L'adjudicataire a trente ans pour exécuter le jugement.

Dans le cas où des meubles sont laissés dans les lieux, l'adjudicataire peut demander la désignation d'un garde-meubles où ils seront déposés. La demande est formulée, en référé sur difficulté d'exécution, au juge de l'exécution. Les frais en résultant (transport et garde) sont colloqués dans la procédure d'ordre comme frais extraordinaires, remboursés à l'adjudicataire par privilège sur le prix.

- La garantie contre l'éviction (C. civ. art. 1626 à 1640)

168.D'une manière générale, l'adjudicataire dispose des mêmes garanties que le saisi.

Ces garanties, visées aux articles 1625 à 1649 du Code civil, relèvent de la protection contre les risques d'éviction (art. 1626 à 1640) et de la garantie contre les vices cachés (art. 1641 à 1649).

A la lecture de l'article 1649 du Code civil, il ressort qu'en matière d'adjudication (vente judiciaire), la garantie se limite au risque d'éviction, qu'il s'agisse d'une éviction partielle ou d'une éviction totale.

En cas d'éviction totale, l'adjudicataire se trouve dispensé du paiement du prix s'il n'a pas été encore acquitté ; si le prix a été payé, il peut en demander la restitution.

En cas d'éviction partielle, l'adjudicataire pourra demander soit la réduction du prix, l'estimation du prix étant faite le jour de l'éviction, soit la résiliation de l'adjudication (C. civ., art. 1636 et 1637).

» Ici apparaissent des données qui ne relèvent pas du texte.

(* ===== verification/CachePolicy.v ===== *)
(** CachePolicy: trust tiers, cache layers and the access laws of the build cache
    (src/components/jeryu-cache/crates/jeryu-cache-core/src/tier.rs and policy/). *)

From S2P Require Import Prelude Text.

(** * Trust tiers (tier.rs) *)

Inductive TrustTier : Type :=
  | T0ReleaseHermetic
  | T1ProtectedInternal
  | T2InternalBranch
  | T3AgentAuthored
  | T4ForkPr
  | T5PublicUntrusted.

#[export] Instance TrustTier_eq_dec : EqDecision TrustTier.
Proof. solve_decision. Defined.

Definition TrustTier_as_str (t : TrustTier) : string :=
  match t with
  | T0ReleaseHermetic => "t0-release-hermetic"
  | T1ProtectedInternal => "t1-protected-internal"
  | T2InternalBranch => "t2-internal-branch"
  | T3AgentAuthored => "t3-agent-authored"
  | T4ForkPr => "t4-fork-pr"
  | T5PublicUntrusted => "t5-public-untrusted"
  end.

Definition can_write_trusted_compiled_cache (t : TrustTier) : bool :=
  match t with T1ProtectedInternal => true | _ => false end.

Definition can_read_mutable_compiled_cache (t : TrustTier) : bool :=
  match t with T0ReleaseHermetic | T4ForkPr | T5PublicUntrusted => false | _ => true end.

Definition is_untrusted (t : TrustTier) : bool :=
  match t with T4ForkPr | T5PublicUntrusted => true | _ => false end.

Definition TrustTier_from_str (s : string) : result TrustTier string :=
  if bool_decide (s = "t0-release-hermetic") || bool_decide (s = "T0")
  then Ok T0ReleaseHermetic
  else if bool_decide (s = "t1-protected-internal") || bool_decide (s = "T1")
  then Ok T1ProtectedInternal
  else if bool_decide (s = "t2-internal-branch") || bool_decide (s = "T2")
  then Ok T2InternalBranch
  else if bool_decide (s = "t3-agent-authored") || bool_decide (s = "T3")
  then Ok T3AgentAuthored
  else if bool_decide (s = "t4-fork-pr") || bool_decide (s = "T4")
  then Ok T4ForkPr
  else if bool_decide (s = "t5-public-untrusted") || bool_decide (s = "T5")
  then Ok T5PublicUntrusted
  else Err ("unknown trust tier " +:+ s).

(** * Requests (policy/types.rs) *)

Inductive CacheAction : Type :=
  | CA_Read
  | CA_Write
  | CA_Restore
  | CA_Promote
  | CA_QuarantineWrite.

#[export] Instance CacheAction_eq_dec : EqDecision CacheAction.
Proof. solve_decision. Defined.

(** [{:?}]. *)
Definition CacheAction_debug (a : CacheAction) : string :=
  match a with
  | CA_Read => "Read"
  | CA_Write => "Write"
  | CA_Restore => "Restore"
  | CA_Promote => "Promote"
  | CA_QuarantineWrite => "QuarantineWrite"
  end.

Inductive CacheLayer : Type :=
  | L0JobTmpfs
  | L1RunnerLocalProject
  | L2RunnerLocalSourceBlob
  | L3RepoCompiledCas
  | L4TenantSourceCas
  | L5ExplicitSharedCompiledCas
  | L6ReleaseHermeticVendorSnapshot.

#[export] Instance CacheLayer_eq_dec : EqDecision CacheLayer.
Proof. solve_decision. Defined.

Definition is_compiled (l : CacheLayer) : bool :=
  match l with
  | L1RunnerLocalProject | L3RepoCompiledCas | L5ExplicitSharedCompiledCas => true
  | _ => false
  end.

Definition is_mutable (l : CacheLayer) : bool :=
  match l with L6ReleaseHermeticVendorSnapshot => false | _ => true end.

Definition is_trusted_compiled (l : CacheLayer) : bool :=
  match l with
  | L1RunnerLocalProject | L3RepoCompiledCas | L5ExplicitSharedCompiledCas => true
  | _ => false
  end.

Definition CacheLayer_as_str (l : CacheLayer) : string :=
  match l with
  | L0JobTmpfs => "L0-job-tmpfs"
  | L1RunnerLocalProject => "L1-runner-local-project-cache"
  | L2RunnerLocalSourceBlob => "L2-runner-local-source-blob-cache"
  | L3RepoCompiledCas => "L3-repo-compiled-cas"
  | L4TenantSourceCas => "L4-tenant-source-cas"
  | L5ExplicitSharedCompiledCas => "L5-explicit-shared-compiled-cas"
  | L6ReleaseHermeticVendorSnapshot => "L6-release-hermetic-vendor-snapshot"
  end.

Inductive CacheScope : Type :=
  | CS_Job (job_id : string)
  | CS_Repo (tenant_id repo_id : string)
  | CS_Tenant (tenant_id : string)
  | CS_ExplicitShared (tenant_id scope_id : string) (allowlisted : bool)
  | CS_ReleaseHermetic (tenant_id repo_id snapshot_id : string).

Definition scope_tenant_id (s : CacheScope) : string :=
  match s with
  | CS_Job job_id => job_id
  | CS_Repo t _ | CS_Tenant t | CS_ExplicitShared t _ _ | CS_ReleaseHermetic t _ _ => t
  end.

Definition scope_repo_id (s : CacheScope) : option string :=
  match s with
  | CS_Repo _ r | CS_ReleaseHermetic _ r _ => Some r
  | _ => None
  end.

Record CacheRequest := {
  action : CacheAction;
  layer : CacheLayer;
  actor_tier : TrustTier;
  source_repo_id : string;
  target_repo_id : string;
  scope : CacheScope;
  green_protected_policy : bool;
  has_explainable_fingerprint : bool;
  has_receipt : bool;
  is_release_lane : bool;
  is_agent_patch : bool
}.

Definition same_repo (r : CacheRequest) : bool :=
  bool_decide (source_repo_id r = target_repo_id r).

Definition explicit_shared_allowed (r : CacheRequest) : bool :=
  match scope r with CS_ExplicitShared _ _ true => true | _ => false end.

Inductive AccessDecision : Type :=
  | Allow (reasons : list string)
  | Deny (reasons : list string).

Definition allowed (d : AccessDecision) : bool :=
  match d with Allow _ => true | Deny _ => false end.

Definition reasons (d : AccessDecision) : list string :=
  match d with Allow r | Deny r => r end.

(** * The laws (policy/engine.rs) *)

(** [matches!(action, Restore | Read)] and [matches!(action, Write | Promote)]. *)
Definition is_read (a : CacheAction) : bool :=
  match a with CA_Restore | CA_Read => true | _ => false end.
Definition is_write (a : CacheAction) : bool :=
  match a with CA_Write | CA_Promote => true | _ => false end.

(** [if c { deny.push(reason) }]. *)
Definition push_if (c : bool) (reason : string) (deny : list string) : list string :=
  if c then deny ++ [reason] else deny.

Definition denials (r : CacheRequest) : list string :=
  let a := action r in
  let l := layer r in
  let t := actor_tier r in
  let deny := [] in
  let deny := push_if (is_read a && negb (has_explainable_fingerprint r))
    "CV-LAW-008: restore/read requires explainable fingerprint" deny in
  let deny := push_if (is_release_lane r && is_compiled l && is_mutable l && is_read a)
    "CV-LAW-004: release lane cannot consume mutable compiled cache" deny in
  let deny := push_if (bool_decide (t = T0ReleaseHermetic)
      && negb (bool_decide (l = L6ReleaseHermeticVendorSnapshot)) && is_read a)
    "T0 release-hermetic lanes may restore only L6 hermetic snapshots" deny in
  let deny := push_if (is_untrusted t && is_trusted_compiled l && is_read a)
    "CV-LAW-001/CV-LAW-003: untrusted jobs may read source caches only, not trusted compiled cache"
    deny in
  let deny := push_if (is_untrusted t && is_trusted_compiled l && is_write a)
    "CV-LAW-002/CV-LAW-003: untrusted jobs cannot write trusted compiled cache" deny in
  let deny := push_if (bool_decide (a = CA_Promote) && negb (has_receipt r))
    "CV-LAW-009: cache promotion requires receipt" deny in
  let deny := push_if (is_write a && is_trusted_compiled l
      && negb (can_write_trusted_compiled_cache t))
    "only T1 protected-internal can write trusted compiled cache" deny in
  let deny := push_if (is_write a && is_trusted_compiled l
      && can_write_trusted_compiled_cache t && negb (green_protected_policy r))
    "trusted compiled cache write requires green protected policy" deny in
  let deny := push_if (bool_decide (l = L5ExplicitSharedCompiledCas)
      && negb (explicit_shared_allowed r))
    "CV-LAW-005: cross-project compiled artifact sharing denied without explicit allowlist"
    deny in
  let deny := push_if (is_compiled l && negb (same_repo r)
      && negb (bool_decide (l = L5ExplicitSharedCompiledCas)))
    "CV-LAW-005: compiled artifacts are repo-scoped by default" deny in
  push_if (is_agent_patch r && is_trusted_compiled l && is_write a)
    "agent patches write quarantine cache only until proof receipt" deny.

Definition evaluate (r : CacheRequest) : AccessDecision :=
  match denials r with
  | [] =>
      Allow ([CacheLayer_as_str (layer r) +:+ " " +:+ CacheAction_debug (action r)
              +:+ " permitted for " +:+ TrustTier_as_str (actor_tier r)]
             ++ (if is_compiled (layer r)
                 then ["compiled cache access remains scoped by key material fingerprint"]
                 else []))
  | deny => Deny deny
  end.

(** * Specification *)

(** The laws, by what is asked for. *)
Record lawful_read (r : CacheRequest) : Prop := {
  lr_explainable : has_explainable_fingerprint r = true;
  lr_hermetic : actor_tier r = T0ReleaseHermetic → layer r = L6ReleaseHermeticVendorSnapshot;
  lr_compiled : is_compiled (layer r) = true →
    is_release_lane r = false ∧ actor_tier r ≠ T4ForkPr ∧ actor_tier r ≠ T5PublicUntrusted
}.

Record lawful_write (r : CacheRequest) : Prop := {
  lw_receipt : action r = CA_Promote → has_receipt r = true;
  lw_compiled : is_compiled (layer r) = true →
    actor_tier r = T1ProtectedInternal ∧ green_protected_policy r = true
    ∧ is_agent_patch r = false
}.

Record lawful_sharing (r : CacheRequest) : Prop := {
  ls_shared : layer r = L5ExplicitSharedCompiledCas →
    ∃ tenant scope_id, scope r = CS_ExplicitShared tenant scope_id true;
  ls_repo : is_compiled (layer r) = true → layer r ≠ L5ExplicitSharedCompiledCas →
    source_repo_id r = target_repo_id r
}.

Definition lawful (r : CacheRequest) : Prop :=
  lawful_sharing r
  ∧ match action r with
    | CA_Read | CA_Restore => lawful_read r
    | CA_Write | CA_Promote => lawful_write r
    | CA_QuarantineWrite => True
    end.

(** * Lemmas *)

Lemma push_if_nil c reason deny : push_if c reason deny = [] ↔ c = false ∧ deny = [].
Proof. destruct c; cbn; [|naive_solver]. split; [|naive_solver]. by destruct deny. Qed.

Lemma allowed_denials r : allowed (evaluate r) = true ↔ denials r = [].
Proof. unfold evaluate. by destruct (denials r). Qed.

Lemma explicit_shared_allowed_spec r :
  explicit_shared_allowed r = true ↔ ∃ t s, scope r = CS_ExplicitShared t s true.
Proof. unfold explicit_shared_allowed. repeat case_match; naive_solver. Qed.

Lemma trusted_compiled_eq l : is_trusted_compiled l = is_compiled l.
Proof. by destruct l. Qed.

Lemma compiled_mutable l : is_compiled l = true → is_mutable l = true.
Proof. by destruct l. Qed.

Lemma untrusted_spec t : is_untrusted t = false ↔ t ≠ T4ForkPr ∧ t ≠ T5PublicUntrusted.
Proof. destruct t; naive_solver. Qed.

Lemma writer_spec t : can_write_trusted_compiled_cache t = true ↔ t = T1ProtectedInternal.
Proof. destruct t; naive_solver. Qed.

Lemma denials_nil r :
  denials r = [] ↔
  (is_read (action r) = true → lawful_read r)
  ∧ (is_write (action r) = true → lawful_write r) ∧ lawful_sharing r.
Proof.
  unfold denials. cbn zeta. rewrite !push_if_nil, !andb_false_iff, !negb_false_iff.
  unfold same_repo. rewrite !bool_decide_eq_false, !bool_decide_eq_true,
    explicit_shared_allowed_spec.
  rewrite !trusted_compiled_eq, untrusted_spec, writer_spec.
  pose proof (compiled_mutable (layer r)) as Hm.
  split.
  - intros (H11&H10&H9&H8&H7&H6&H5&H4&H3&H2&H1&_). split_and!.
    + intros Ha. split; [by destruct H1; [congruence|]|by intros; destruct H3 as [[]|]; congruence|].
      intros Hc. rewrite (Hm Hc) in H2.
      split; [by destruct H2 as [[[]|]|]; congruence|].
      destruct H4 as [[?|?]|?]; [done|congruence..].
    + intros Ha. split; [by intros; destruct H6; congruence|]. intros Hc.
      assert (actor_tier r = T1ProtectedInternal) as Ht by (destruct H7 as [[|]|]; congruence).
      split_and!; [done| |by destruct H11 as [[]|]; congruence].
      rewrite Ht in H8. cbn in H8. destruct H8 as [[[|]|]|]; congruence.
    + split; [by intros; destruct H9|]. intros Hc Hl. destruct H10 as [[|]|]; congruence.
  - intros (Hr&Hw&[Hs1 Hs2]). split_and!; [| | | | | | | | | | |done].
    + destruct (is_write _) eqn:Ha; [|by right]. destruct (is_compiled _) eqn:Hc; [|by left; right].
      left; left. by apply (lw_compiled r (Hw eq_refl)).
    + destruct (is_compiled _) eqn:Hc; [|by left; left].
      destruct (decide (layer r = L5ExplicitSharedCompiledCas)); [by right|].
      left; right. by apply Hs2.
    + destruct (decide (layer r = L5ExplicitSharedCompiledCas)); [right; by apply Hs1|by left].
    + destruct (is_write _) eqn:Ha; [|by left; left; left].
      destruct (is_compiled _) eqn:Hc; [|by left; left; right].
      right. by apply (lw_compiled r (Hw eq_refl)).
    + destruct (is_write _) eqn:Ha; [|by left; left].
      destruct (is_compiled _) eqn:Hc; [|by left; right].
      right. by apply (lw_compiled r (Hw eq_refl)).
    + destruct (decide (action r = CA_Promote)) as [Hp|]; [right|by left].
      apply lw_receipt; [apply Hw; by rewrite Hp|done].
    + destruct (is_write _) eqn:Ha; [|by right].
      destruct (is_compiled _) eqn:Hc; [|by left; right].
      left; left. destruct (lw_compiled r (Hw eq_refl) Hc) as (->&_). done.
    + destruct (is_read _) eqn:Ha; [|by right].
      destruct (is_compiled _) eqn:Hc; [|by left; right].
      left; left. by apply (lr_compiled r (Hr eq_refl)).
    + destruct (is_read _) eqn:Ha; [|by right]. left.
      destruct (decide (actor_tier r = T0ReleaseHermetic)) as [Ht|]; [right|by left].
      by apply (lr_hermetic r (Hr eq_refl)).
    + destruct (is_read _) eqn:Ha; [|by right]. left.
      destruct (is_compiled _) eqn:Hc; [|by left; right].
      left; left. by apply (lr_compiled r (Hr eq_refl)).
    + destruct (is_read _) eqn:Ha; [|by left]. right. by apply (lr_explainable r (Hr eq_refl)).
Qed.

Lemma evaluate_lawful r : allowed (evaluate r) = true ↔ lawful r.
Proof.
  rewrite allowed_denials, denials_nil. unfold lawful.
  destruct (action r); cbn; naive_solver.
Qed.

(** The engine allows exactly the lawful requests. So an untrusted actor never
    reads or writes a compiled layer; a compiled layer is written only from the
    protected tier with green policy and not by an agent patch, within one
    repository or an allowlisted scope; the release lane and the hermetic tier
    never consume compiled entries. A refusal always gives a reason. *)
Theorem policy_lawful r :
  (allowed (evaluate r) = true ↔ lawful r)
  ∧ (allowed (evaluate r) = false → reasons (evaluate r) ≠ []).
Proof.
  split; [apply evaluate_lawful|]. unfold evaluate. by destruct (denials r).
Qed.

(** The action a request names decides which laws apply: under [QuarantineWrite]
    neither the reading nor the writing laws do. *)
Lemma quarantine_action_unrestricted r :
  action r = CA_QuarantineWrite → lawful_sharing r → allowed (evaluate r) = true.
Proof. intros Ha Hs. apply evaluate_lawful. split; [done|]. by rewrite Ha. Qed.
Definition quarantine_store_write (q : QuarantineStore) (bytes reason : string)
    (receipt : CacheReceipt) : M JeryuCacheError QuarantineRecord :=
  object <<- put_bytes (quarantine_cas q) bytes;;
  let record := {| record_object := object; record_reason := reason;
                   writer_receipt_id := receipt_id receipt |} in
  text <<- liftM (json (record_json record));;
  _ <<- ioM of_io (fs_write (record_path q (object_digest (record_object record))) text);;
  ret record.

Definition promote_to (q : QuarantineStore) (record_digest : Digest)
    (target : ContentAddressedStore) (promotion : CacheReceipt) :
    M JeryuCacheError CasObject :=
  if negb (allowed (decision promotion))
  then throw (CachePolicyDenied "promotion receipt was not allowed")
  else
    bytes <<- get_bytes (quarantine_cas q) record_digest;;
    put_bytes target bytes.

(** * The manifest (manifest.rs) *)

Definition manifest_add (m : CacheManifest) (e : CacheEntry) : CacheManifest :=
  {| manifest_entries :=
       filter (λ x, negb (bool_decide (key_digest (entry_key x) = key_digest (entry_key e)))
                    || negb (bool_decide (entry_layer x = entry_layer e)) = true)
         (manifest_entries m) ++ [e] |}.

Definition manifest_find (m : CacheManifest) (d : Digest) (l : CacheLayer) :
    option CacheEntry :=
  find_first (λ e, bool_decide (key_digest (entry_key e) = d)
                   && bool_decide (entry_layer e = l)) (manifest_entries m).
End core.

(** * Lemmas: digests and paths *)

Record is_digest (d : Digest) : Prop := {
  dg_length : String.length d = 64;
  dg_lower : string_all is_lower_hexdigit d = true
}.

Lemma substring_full s n : String.length s <= n → String.substring 0 n s = s.
Proof.
  revert n. induction s as [|c s IH]; intros [|n] Hn; cbn in *; try done; [lia|].
  f_equal. apply IH. lia.
Qed.

Lemma substring_zero s : String.substring 0 0 s = "".
Proof. by destruct s. Qed.

Lemma is_digest_split d :
  is_digest d → ∃ c1 c2 c3 c4 rest c,
    d = String c1 (String c2 (String c3 (String c4 (rest +:+ String c ""))))
    ∧ is_lower_hexdigit c = true
    ∧ shard_path d = (String c1 (String c2 ""), String c3 (String c4 ""),
                      rest +:+ String c "").
Proof.
  intros [Hl Ha]. destruct d as [|c1 [|c2 [|c3 [|c4 r]]]]; try done.
  assert (∃ rest c, r = rest +:+ String c "") as (rest&c&->).
  { clear Ha. cbn in Hl. assert (String.length r ≠ 0) as Hr by lia. clear Hl.
    induction r as [|x r IH]; [done|]. destruct r as [|y r]; [by exists "", x|].
    destruct IH as (rest&c&->); [done|]. by exists (String x rest), c. }
  exists c1, c2, c3, c4, rest, c. split_and!; [done| |].
  - cbn [string_all] in Ha. rewrite string_all_append in Ha. cbn in Ha.
    rewrite !andb_true_iff in Ha. tauto.
  - unfold shard_path. cbn [String.substring String.length].
    rewrite substring_zero, substring_full by lia. done.
Qed.
Definition registry_table : list NamedCondition :=
  [named "evidence_missing" cond_evidence_missing;
   named "evidence_signature_invalid" cond_evidence_signature_invalid;
   named "secret_scan_failed" cond_secret_scan_failed;
   named "secret_scan_missing" cond_secret_scan_missing;
   named "sast_failed" cond_sast_failed;
   named "dependency_scan_failed" cond_dependency_scan_failed;
   named "reviewer_blocked" cond_reviewer_blocked;
   named "reviewer_abstained_required" cond_reviewer_abstained_required;
   named "lockfile_only_change" cond_lockfile_only_change;
   named "prompt_injection_suspected" cond_prompt_injection_suspected;
   named MISSING_REQUIRED_CI_CHECK cond_missing_required_ci_check;
   named FAILED_REQUIRED_CI_CHECK cond_failed_required_ci_check;
   named "coverage_threshold_lowered" cond_coverage_threshold_lowered;
   named "snapshot_mass_replacement" cond_snapshot_mass_replacement;
   named "sha_drift" cond_externally_supplied;
   named "policy_sha_drift" cond_externally_supplied;
   named "missing_required_review_role" cond_externally_supplied;
   named "missing_evidence_pack" cond_externally_supplied;
   named "codeowners_not_satisfied" cond_externally_supplied;
   named "freeze_window_active" cond_externally_supplied;
   named "budget_exceeded" cond_externally_supplied;
   named "training_use_required_but_disallowed" cond_externally_supplied;
   named "judge_signature_invalid" cond_externally_supplied;
   named "changes_security_scanner_config" cond_changes_security_scanner_config;
   named "changes_release_or_deploy_policy" cond_changes_release_or_deploy_policy;
   named "changes_agent_prompts_or_judge_policy" cond_changes_agent_prompts_or_judge_policy;
   named "touches_secret_handling" cond_touches_secret_handling;
   named "destructive_database_change" cond_externally_supplied;
   named "removes_or_weakens_tests" cond_removes_or_weakens_tests;
   named "introduces_new_external_code_source" cond_introduces_new_external_code_source;
   named "lockfile_diff_without_manifest_diff" cond_lockfile_diff_without_manifest_diff;
   named "dependency_count_delta_gte_5" cond_externally_supplied;
   named "all_files_have_targeted_tests" cond_externally_supplied;
   named "release_artifact_unsigned" cond_externally_supplied;
   named "release_sbom_missing" cond_externally_supplied;
   named "release_provenance_missing" cond_externally_supplied;
   named "rollback_drill_failed" cond_externally_supplied].

Definition lookup (name : string) : option NamedCondition :=
  find_first (λ c, bool_decide (cond_name c = name)) registry_table.

Definition names : list string := map cond_name registry_table.

Definition unknown_condition (name : string) : HardStop :=
  stop ("unknown_condition:" +:+ name)
    "policy references a condition not in the registry; fail-closed" json_null.

(** What one requested name yields. *)
Definition evaluate_one (p : EvidencePack) (rs : list AgentApprovalReceipt) (name : string) :
    option HardStop :=
  match lookup name with
  | Some c => func c p rs
  | None => Some (unknown_condition name)
  end.

Definition evaluate (requested : list string) (p : EvidencePack)
    (rs : list AgentApprovalReceipt) : list HardStop :=
  omap (evaluate_one p rs) requested.

(** * Lemmas *)

Lemma verify_sha_binding_ok p r :
  is_ok (verify_sha_binding p r) = true ↔
  evidence_pack_id r = pack_id p ∧ receipt_head_sha r = pack_head_sha p
  ∧ receipt_policy_sha r = pack_policy_sha p.
Proof.
  unfold verify_sha_binding. repeat case_bool_decide; cbn; naive_solver.
Qed.

Lemma lane_stop_None p lane :
  lane_stop p lane = None ↔
  ∃ c, conclusion_for (ci_status p) lane = Some c ∧ conclusion c = Ci_Success.
Proof.
  unfold lane_stop. destruct (conclusion_for (ci_status p) lane) as [c|].
  - destruct (conclusion c) eqn:Hc; cbn [is_green]; split; intros H; try discriminate H;
      solve [by exists c | destruct H as (c' & [= <-] & Hs); congruence].
  - split; [discriminate|]. by intros (c & ? & _).
Qed.

End evidence.
Definition validate_signature (e : LaunchLedgerEntry) : result unit SeamError :=
  if bool_decide (sig_algo (entry_signature e) = "ed25519") then Ok tt
  else
    Err {| source := "ledger";
           reason := "refusing to append entry '" +:+ entry_id e +:+ "' signed with algo '"
                       +:+ sig_algo (entry_signature e)
                       +:+ "'; only ed25519 is accepted (Law: every decision is signed)" |}.

Definition ledger_error (what e : string) : SeamError :=
  {| source := "ledger"; reason := what +:+ ": " +:+ e |}.

Definition memory_append (e : LaunchLedgerEntry) (l : MemoryLedger) :
    result unit SeamError * MemoryLedger :=
  match validate_signature e with
  | Err err => (Err err, l)
  | Ok _ =>
      match entry_json e with
      | Err e' => (Err (ledger_error "serialize entry" e'), l)
      | Ok raw =>
          if existsb (λ row, bool_decide (row.1 = entry_id e)) (rows l) then (Ok tt, l)
          else (Ok tt, {| rows := rows l ++ [(entry_id e, raw)] |})
      end
  end.

Definition matches (f : LedgerFilter) (e : LaunchLedgerEntry) : bool :=
  match filter_kind f with Some k => bool_decide (kind e = k) | None => true end
  && match filter_subject f with Some s => bool_decide (subject_id e = s) | None => true end
  && match filter_repo f with Some r => bool_decide (entry_repo e = Some r) | None => true end.

(** Every row is decoded, those the filter drops included. *)
Fixpoint decode_rows (f : LedgerFilter) (l : list (string * string)) :
    result (list LaunchLedgerEntry) SeamError :=
  match l with
  | [] => Ok []
  | (_, raw) :: l =>
      match entry_of_json raw with
      | Err e => Err (ledger_error "decode payload" e)
      | Ok e =>
          match decode_rows f l with
          | Err err => Err err
          | Ok out => Ok (if matches f e then e :: out else out)
          end
      end
  end.
Definition expand_job (origin_ : string) (st : JobState) (combo : gmap string string) :
    PendingJob :=
  let id := expanded_id origin_ combo in
  let base := Job_new id (expanded_name origin_ combo) (js_runner st) in
  {| origin := origin_;
     job :=
       {| job_id := id; job_name := job_name base; runner_class := runner_class base;
          steps := steps_with_matrix (js_steps st) combo id;
          inputs := kmap (λ k, "matrix." +:+ k) combo; outputs := outputs base;
          cache_mounts := match js_cache st with [] => default_cache_mounts id | c => c end;
          artifact_paths := js_artifacts st; network_policy := network_policy base;
          token_scope := js_token st; timeout_seconds := js_timeout st;
          retry_policy := retry_policy base |};
     needs := js_needs st |}.

Definition parse_github_job (origin_ : string) (block : list SourceLine)
    (ctx : CompileContext) : result (list PendingJob) CompileError :=
  match job_loop (length block) origin_ (JobState_init ctx) block with
  | Err e => Err e
  | Ok st =>
      match js_steps st with
      | [] => Err (CE_MissingSteps origin_)
      | _ => Ok (map (expand_job origin_ st) (matrix_combinations (js_matrix st)))
      end
  end.

Definition is_job_header (line : SourceLine) : bool :=
  (indent line =? 2) && is_yaml_map_header (text line).

Fixpoint github_loop (fuel : nat) (ctx : CompileContext) (l : list SourceLine) :
    result (list PendingJob) CompileError :=
  match fuel, l with
  | S fuel, line :: rest =>
      if is_job_header line then
        let '(block, next) := span (λ x, negb (is_job_header x)) rest in
        match parse_github_job (header_name (text line)) block ctx with
        | Err e => Err e
        | Ok js =>
            match github_loop fuel ctx next with
            | Err e => Err e
            | Ok more => Ok (js ++ more)
            end
        end
      else github_loop fuel ctx rest
  | _, _ => Ok []
  end.

Definition compile_github (input : string) (ctx : CompileContext) : result Pipeline CompileError :=
  match after_line (collect_lines input) 0 "jobs:" with
  | None => Err CE_MissingJobs
  | Some l =>
      match github_loop (length l) ctx l with
      | Err e => Err e
      | Ok pending => finish_pipeline PS_GitHubActions pending ctx
      end
  end.

(** * Native definitions (native.rs) *)

Fixpoint run_steps (id : string) (idx : nat) (run : list string) : list Step :=
  match run with
  | [] => []
  | command :: run =>
      Step_run (id +:+ "_run_" +:+ show_N (N.of_nat idx)) ("run " +:+ show_N (N.of_nat idx))
        command :: run_steps id (S idx) run
  end.

Definition native_job_from_maps (values : gmap string string)
    (arrays : gmap string (list string)) (ctx : CompileContext) :
    result PendingJob CompileError :=
  let id := from_option id "job" (values !! "id") in
  let name := from_option Datatypes.id id (values !! "name") in
  let runner_text :=
    match values !! "runner_class" with
    | Some r => r
    | None => from_option Datatypes.id (RunnerClass_as_str (default_runner ctx)) (values !! "runner")
    end in
  match RunnerClass_from_str runner_text with
  | Err _ => Err (CE_InvalidRunner runner_text)
  | Ok runner =>
      let run := match arrays !! "run" with
                 | Some r => Some r
                 | None => (λ v, [v]) <$> values !! "run"
                 end in
      match run with
      | None => Err (CE_MissingSteps id)
      | Some run =>
          if forallb (λ command, str_is_empty (trim command)) run then Err (CE_MissingSteps id)
          else
            let base := Job_new id name runner in
            Ok {| origin := id;
                  job :=
                    {| job_id := id; job_name := name; runner_class := runner;
                       steps := run_steps id 0 run; inputs := inputs base;
                       outputs := outputs base;
                       cache_mounts :=
                         match arrays !! "cache_mounts" with
                         | Some paths =>
                             map (λ path, {| mount_name := sanitize_id path; mount_path := path;
                                             mount_mode := CM_ReadOnly;
                                             mount_fingerprint := deterministic_hash path |}) paths
                         | None => default_cache_mounts id
                         end;
                       artifact_paths :=
                         match arrays !! "artifact_paths" with
                         | Some paths => [{| artifact_name := id +:+ "-artifacts";
                                             artifact_files := paths;
                                             artifact_when := AW_Always; retention_days := 14 |}]
                         | None => []
                         end;
                       network_policy := network_policy base; token_scope := token_scope base;
                       timeout_seconds :=
                         match values !! "timeout_seconds" with
                         | Some t => from_option Datatypes.id 3600%N (parse_uint u64_max t)
                         | None => timeout_seconds base
                         end;
                       retry_policy := retry_policy base |};
                  needs := from_option Datatypes.id [] (arrays !! "needs") |}
      end
  end.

Le saisi étant considéré comme vendeur, c'est sur lui que pèse l'obligation de garantie (BORDEAUX, 28 juillet 1882, S 1883, II, p. 148 ; LYON, 6 mars 1878, DP 1878, II, p. 65).

Par ailleurs, l'adjudicataire n'est pas dépourvu de tout recours à l'encontre du créancier poursuivant. Trois possibilités s'offrent à lui :

- s'il n'a pas encore payé le prix de la vente, il peut en refuser le paiement aux créanciers poursuivants ;

- s'il a payé le prix, il peut en obtenir la restitution sur la base de l'article 1377 du Code civil en application des règles sur le paiement de l'indu, puisqu'il n'est pas devenu effectivement propriétaire ;

- il peut engager la responsabilité du créancier et obtenir des dommages-intérêts sur la base de l'article 1382 du Code civil, si le créancier a commis une faute lui portant préjudice. Il peut en être ainsi des erreurs commises dans la rédaction du cahier des charges.

Par ailleurs, l'adjudicataire bénéficie des recours offerts à l'acquéreur au sens de la loi du 18 décembre 1996 (cf. Loi CARREZ) lorsque la vente concerne un lot de copropriété d'immeubles bâtis.

1   Il est rappelé que s'il y a lieu à l'adjudication de tout ou partie des droits d'un indivisaire dans les biens indivis, l'avocat ou le notaire doit en informer les indivisaires par notification un mois avant la date prévue pour la vente.

2   C'est la publication du jugement d'adjudication qui doit intervenir dans le délai de trois ans de la publication du commandement et non pas seulement le jugement d'adjudication lui-même (Cass. civ., 2e, 3 mai 1990, Bull. civ. II n° 31).

3   Les tiers étant ceux qui possèdent un droit concurrent sur l'immeuble.